Insufficient transportation infrastructure has held back oil and gas production and investment in Vaca Muerta, the world’s second-largest shale fields. The Vaca Muerta project, proposed in 2018 as a 1040 km pipeline to be constructed in two phases, would bring gas from the Vaca Muerta shale fields to Argentina's main population centers in and around Buenos Aires.[1]

In October 2018, two of Argentina's largest energy companies, Transportadora Gas del Sur (TGS, controlled by Buenos Aires-based Pampa Energia) and Transportadora Gas del Norte (TGN, controlled by the Italian-Argentine conglomerate Techint), expressed interest in forming a joint venture to develop the new pipeline.[2] In November 2018, at the G20 summit meeting in Buenos Aires, CEO Ray Washburne of the United States' development finance agency OPIC (Overseas Private Investment Corporation) signed a letter of interest to provide a $350 million loan in support of the project.[5][6]
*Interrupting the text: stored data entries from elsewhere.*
(* ===== verification/Planner.v ===== *)
(** * Planner: what [src/src/store.rs] decides about rollups

    Which shards of a series are complete and missing, which descriptors
    answer a range and where raw points have to fill in, which rollups expire,
    and how a series is materialized into shards.  These functions touch no
    file. *)
From S2P Require Import Prelude Errors Bytes Float64 Model Transaction Query Aggregate Rollup.
From S2P Require Import Segment Manifest.

Definition UTC_DAY_MICROS : Z := 86400000000.

(** ** Descriptors *)

Definition set_active (b : bool) (r : RollupDescriptor) : RollupDescriptor :=
  mkRollupDescriptor (rd_file r) (rd_series r) (rd_resolution r) (rd_start r) (rd_end r)
    (rd_source_commit r) (rd_source_points r) b.
Definition set_source (commits points : Z) (r : RollupDescriptor) : RollupDescriptor :=
  mkRollupDescriptor (rd_file r) (rd_series r) (rd_resolution r) (rd_start r) (rd_end r)
    commits points (rd_active r).
Definition set_rollups (l : list RollupDescriptor) (m : Manifest) : Manifest := mkManifest (generation m) l (segments m).
Definition set_generation (g : Z) (m : Manifest) : Manifest := mkManifest g (rollups m) (segments m).

(** An active rollup of a series at a resolution. *)
Definition active_for (series_id : Z) (res : RollupResolution) (r : RollupDescriptor) : bool :=
  rd_active r && (rd_series r =? series_id) && bool_decide (rd_resolution r = res).

(** [for rollup in &mut rollups { if hit { *rollup = change; changed = true } }]. *)
Definition update_where (hit : RollupDescriptor -> bool) (change : RollupDescriptor -> RollupDescriptor)
    (l : list RollupDescriptor) : list RollupDescriptor * bool :=
  (map (fun r => if hit r then change r else r) l, existsb hit l).

Definition is_gauge (d : SeriesDefinition) : bool := bool_decide (series_semantics d = Gauge).
Definition tiers_of (d : SeriesDefinition) : list RollupTier := policy_tiers (series_rollup_policy d).

(** The cut-off of a tier: nothing that ends before it is kept. *)
Definition retention_cutoff (now_micros : Z) (tier : RollupTier) : option Z :=
  i64_saturating_sub now_micros <$> tier_retain_for_micros tier.

(** [has_retention_work]. *)
Definition has_retention_work (m : Manifest) (definitions : list SeriesDefinition) (now_micros : Z) : bool :=
  existsb (fun d =>
    is_gauge d && existsb (fun tier =>
      match retention_cutoff now_micros tier with
      | None => false
      | Some cutoff =>
          existsb (fun r => active_for (series_id d) (tier_resolution tier) r && (rd_end r <? cutoff)) (rollups m)
      end) (tiers_of d)) definitions.

(** [deactivate_expired_rollups]. *)
Definition expired (d : SeriesDefinition) (now_micros : Z) (tier : RollupTier) (r : RollupDescriptor) : bool :=
  active_for (series_id d) (tier_resolution tier) r
  && match retention_cutoff now_micros tier with Some cutoff => rd_end r <? cutoff | None => false end.

Definition deactivate_expired_rollups (m : Manifest) (d : SeriesDefinition) (now_micros : Z) : Manifest * bool :=
  let '(l, changed) :=
    foldl (fun '(l, changed) tier =>
             let '(l', hit) := update_where (expired d now_micros tier) (set_active false) l in
             (l', changed || hit)) (rollups m, false) (tiers_of d) in
  (set_rollups l m, changed).

(** [stamp_active_series_source]. *)
Definition stamp_active_series_source (m : Manifest) (series_id source_commit source_points : Z) : Manifest * bool :=
  let '(l, changed) :=
    update_where (fun r => rd_active r && (rd_series r =? series_id)
                    && (negb (rd_source_commit r =? source_commit) || negb (rd_source_points r =? source_points)))
      (set_source source_commit source_points) (rollups m) in
  (set_rollups l m, changed).

(** ** Materialization *)

Section Calendar.
Context `{TimeZones}.

(** [materialize]. *)
Definition materialize (points : list Point) (res : RollupResolution) (max_gap : Z) : Result (list GaugeBucket) :=
  match res with
  | FixedMicros micros =>
      reject (micros <=? 0) (InvalidModel (text "fixed rollup resolution must be positive")) ;?
      let? r := fixed_build points micros max_gap in Ok (btree_values (fixed_buckets r))
  | Calendar unit tz =>
      let? r := calendar_build points unit tz max_gap in Ok (btree_values (calendar_buckets r))
  end.

Record RollupShard := mkShard {
  shard_start : Z;
  shard_end : Z;
  shard_buckets : list GaugeBucket;
}.

(** [fixed_shard_width]. *)
Definition shard_width (micros : Z) : Z :=
  if (micros <=? UTC_DAY_MICROS) && (UTC_DAY_MICROS mod micros =? 0) then UTC_DAY_MICROS else micros.
Definition fixed_shard_width (micros : Z) : Result Z :=
  reject (micros <=? 0) (InvalidModel (text "fixed rollup resolution must be positive")) ;? Ok (shard_width micros).

(** [latest_completed_shard_end]; the source wraps it in [Some]. *)
Definition latest_completed_shard_end (now_micros : Z) (res : RollupResolution) : Result Z :=
  match res with
  | FixedMicros micros => let? width := fixed_shard_width micros in Ok (bucket_start now_micros width)
  | Calendar unit tz => let? b := calendar_bucket_bounds now_micros unit tz in Ok b.1
  end.

(** [series_gained_completed_shard]. *)
Fixpoint tiers_gained (tiers : list RollupTier) (prev_now now_micros : Z) : Result bool :=
  match tiers with
  | [] => Ok false
  | tier :: rest =>
      let? a := latest_completed_shard_end now_micros (tier_resolution tier) in
      let? b := latest_completed_shard_end prev_now (tier_resolution tier) in
      if b <? a then Ok true else tiers_gained rest prev_now now_micros
  end.
Definition series_gained_completed_shard (d : SeriesDefinition) (prev_now now_micros : Z) : Result bool :=
  if now_micros <=? prev_now then Ok false else tiers_gained (tiers_of d) prev_now now_micros.

(** The two loops of [needed_completed_shards]: [bounds] gives the shard at
    the cursor and [wanted] the test on its bounds. *)
Fixpoint needed_loop (bounds : Z -> Result (Z * Z)) (wanted : Z -> Z -> bool) (fuel : nat) (cursor latest : Z)
    : Result (list (Z * Z)) :=
  match fuel with
  | O => Err (Panic "shard loop bound")
  | S fuel =>
      if latest <? cursor then Ok []
      else
        let? b := bounds cursor in
        let here := if wanted b.1 b.2 then [b] else [] in
        if b.2 <=? cursor then Ok here
        else let? rest := needed_loop bounds wanted fuel b.2 latest in Ok (here ++ rest)
  end.

(** The shard that begins at [start]. *)
Definition fixed_shard (width start : Z) : Result (Z * Z) := Ok (start, i64_saturating_add start width).
Definition needed_fuel (minimum earliest latest : Z) : nat := Z.to_nat ((latest - earliest) / minimum + 3).

(** [needed_completed_shards]; [u64::MAX] for [current_points] means any
    provenance. *)
Definition shard_covered (series_id : Z) (res : RollupResolution) (current_points : Z)
    (rollups : list RollupDescriptor) (start stop : Z) : bool :=
  existsb (fun r => active_for series_id res r
                    && ((current_points =? u64_max) || (rd_source_points r =? current_points))
                    && (rd_start r =? start) && (rd_end r =? stop)) rollups.

Definition needed_completed_shards (series_id : Z) (res : RollupResolution) (earliest latest now_micros : Z)
    (rollups : list RollupDescriptor) (current_points : Z) : Result (list (Z * Z)) :=
  let wanted start stop :=
    (stop <=? now_micros) && negb (shard_covered series_id res current_points rollups start stop) in
  match res with
  | FixedMicros micros =>
      let? width := fixed_shard_width micros in
      let start := bucket_start earliest width in
      needed_loop (fixed_shard width) wanted (needed_fuel width start latest) start latest
  | Calendar unit tz =>
      needed_loop (fun cursor => calendar_bucket_bounds cursor unit tz) wanted
        (needed_fuel 3600000000 earliest latest) earliest latest
  end.

(** [series_has_missing_completed_shard]. *)
Fixpoint tiers_missing (series_id earliest latest now_micros : Z) (rollups : list RollupDescriptor)
    (tiers : list RollupTier) : Result bool :=
  match tiers with
  | [] => Ok false
  | tier :: rest =>
      let? needed := needed_completed_shards series_id (tier_resolution tier) earliest latest now_micros rollups u64_max in
      match needed with
      | [] => tiers_missing series_id earliest latest now_micros rollups rest
      | _ => Ok true
      end
  end.
Definition series_has_missing_completed_shard (d : SeriesDefinition) (bounds : option (Z * Z)) (now_micros : Z)
    (rollups : list RollupDescriptor) : Result bool :=
  match bounds with
  | None => Ok false
  | Some (earliest, latest) => tiers_missing (series_id d) earliest latest now_micros rollups (tiers_of d)
  end.

(** [rollup_shards]: [grouped.entry(start).or_default().push(bucket)]. *)
Definition group_bucket (width now_micros : Z) (grouped : gmap Z (list GaugeBucket)) (b : GaugeBucket)
    : gmap Z (list GaugeBucket) :=
  let start := bucket_start (b_start b) width in
  let stop := i64_saturating_add start width in
  if stop <=? now_micros then <[start := default [] (grouped !! start) ++ [b]]> grouped else grouped.

Definition rollup_shards (buckets : list GaugeBucket) (res : RollupResolution) (now_micros : Z)
    : Result (list RollupShard) :=
  match res with
  | FixedMicros micros =>
      if 0 <? micros then
        let width := shard_width micros in
        Ok (map (fun '(start, l) => mkShard start (i64_saturating_add start width) l)
              (btree_to_list (foldl (group_bucket width now_micros) ∅ buckets)))
      else Err (InvalidModel (text "fixed rollup resolution must be positive"))
  | Calendar _ _ =>
      Ok (map (fun b => mkShard (b_start b) (b_end b) [b]) (List.filter (fun b => b_end b <=? now_micros) buckets))
  end.

(** [query_envelope]. *)
Definition query_envelope (start stop : Z) (res : RollupResolution) : Result (Z * Z) :=
  match res with
  | FixedMicros micros =>
      if 0 <? micros then
        let last_timestamp := i64_saturating_sub stop 1 in
        Ok (bucket_start start micros, i64_saturating_add (bucket_start last_timestamp micros) micros)
      else Err (InvalidModel (text "fixed rollup resolution must be positive"))
  | Calendar unit tz =>
      let? first := calendar_bucket_bounds start unit tz in
      let? final := calendar_bucket_bounds (i64_saturating_sub stop 1) unit tz in
      Ok (first.1, final.2)
  end.
End Calendar.

(** ** Coverage *)

Definition ranges_overlap (left_start left_end right_start right_end : Z) : bool :=
  (left_start <? right_end) && (right_start <? left_end).

Record CoveragePlan := mkCoverage {
  descriptors : list RollupDescriptor;
  gaps : list (Z * Z);
}.

Definition range_leb (a b : RollupDescriptor) : bool :=
  (rd_start a <? rd_start b) || ((rd_start a =? rd_start b) && (rd_end a <=? rd_end b)).

(** [Iterator::max_by_key(|descriptor| descriptor.end)]: the last of the
    greatest. *)
Definition furthest (l : list RollupDescriptor) : option RollupDescriptor :=
  foldl (fun best r => match best with
                       | Some b => if rd_end b <=? rd_end r then Some r else best
                       | None => Some r
                       end) None l.

(** [Iterator::min]. *)
Definition least (l : list Z) : option Z :=
  foldl (fun best z => match best with Some b => Some (Z.min b z) | None => Some z end) None l.

(** The loop of [coverage_plan] from [cursor]. *)
Fixpoint cover_from (fuel : nat) (candidates : list RollupDescriptor) (cursor stop : Z) (plan : CoveragePlan)
    : CoveragePlan :=
  match fuel with
  | O => plan
  | S fuel =>
      if cursor <? stop then
        match furthest (List.filter (fun r => (rd_start r <=? cursor) && (cursor <? rd_end r)) candidates) with
        | Some r =>
            cover_from fuel candidates (Z.min (rd_end r) stop) stop (mkCoverage (descriptors plan ++ [r]) (gaps plan))
        | None =>
            let gap_end :=
              Z.min (default stop (least (map rd_start (List.filter (fun r => cursor <? rd_start r) candidates)))) stop in
            cover_from fuel candidates gap_end stop (mkCoverage (descriptors plan) (gaps plan ++ [(cursor, gap_end)]))
        end
      else plan
  end.

(** [coverage_plan].  Every round passes the start or the end of a candidate,
    or ends the loop. *)
Definition coverage_plan (candidates : list RollupDescriptor) (start stop : Z) : CoveragePlan :=
  if stop <=? start then mkCoverage [] []
  else cover_from (S (2 * length candidates)) (stable_sort range_leb candidates) start stop (mkCoverage [] []).

(** [covering_descriptors]. *)
Definition covering_descriptors (candidates : list RollupDescriptor) (start stop : Z) : option (list RollupDescriptor) :=
  let plan := coverage_plan candidates start stop in
  match gaps plan with [] => Some (descriptors plan) | _ => None end.

(** ** Sealed segments of the manifest *)

Definition published_seal_generations (m : Manifest) : gset Z := list_to_set (map sd_generation (segments m)).

(** [verify_raw_segment_descriptor]; the checksum is read last. *)
Definition verify_raw_segment_descriptor `{Codec.Crc} (g : Segment) (r : RawSegmentDescriptor) : Result unit :=
  let mismatch := Corruption 0 (text "raw segment {} does not match its manifest count, time bounds, or content checksum") in
  reject (negb (seg_point_total (seg_stats g) =? sd_points r)
          || negb (bool_decide (valid_bounds g = Some (sd_min_valid_time r, sd_max_valid_time r)))) mismatch ;?
  let? crc := content_crc32 g in
  reject (negb (crc =? sd_content_crc32 r)) mismatch.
The first, 570-km stage of the pipeline, capable of transporting 15 MMcm/d (530 MMcf/d) and estimated to cost US$800 million[4], would run from TGS's conditioning plant at Tratayén in the Vaca Muerta shale fields to TGS's Saturno compression plant near Salliqueló (Buenos Aires province)[2], where it would connect to TGS's existing transport system to reach Greater Buenos Aires and the coast.[3] The second, 470-km stage would extend from Salliqueló to connect with TGN's transport system near the city of San Nicolás de los Arroyos, in northern Buenos Aires province. The projected cost for both stages was estimated at US$2 billion, with pipeline capacity eventually reaching 40 MMcm/d (1413 MMcf/d). Initial plans called for the first stage to be operational by 2021, with the second stage to be completed by late 2024.[4]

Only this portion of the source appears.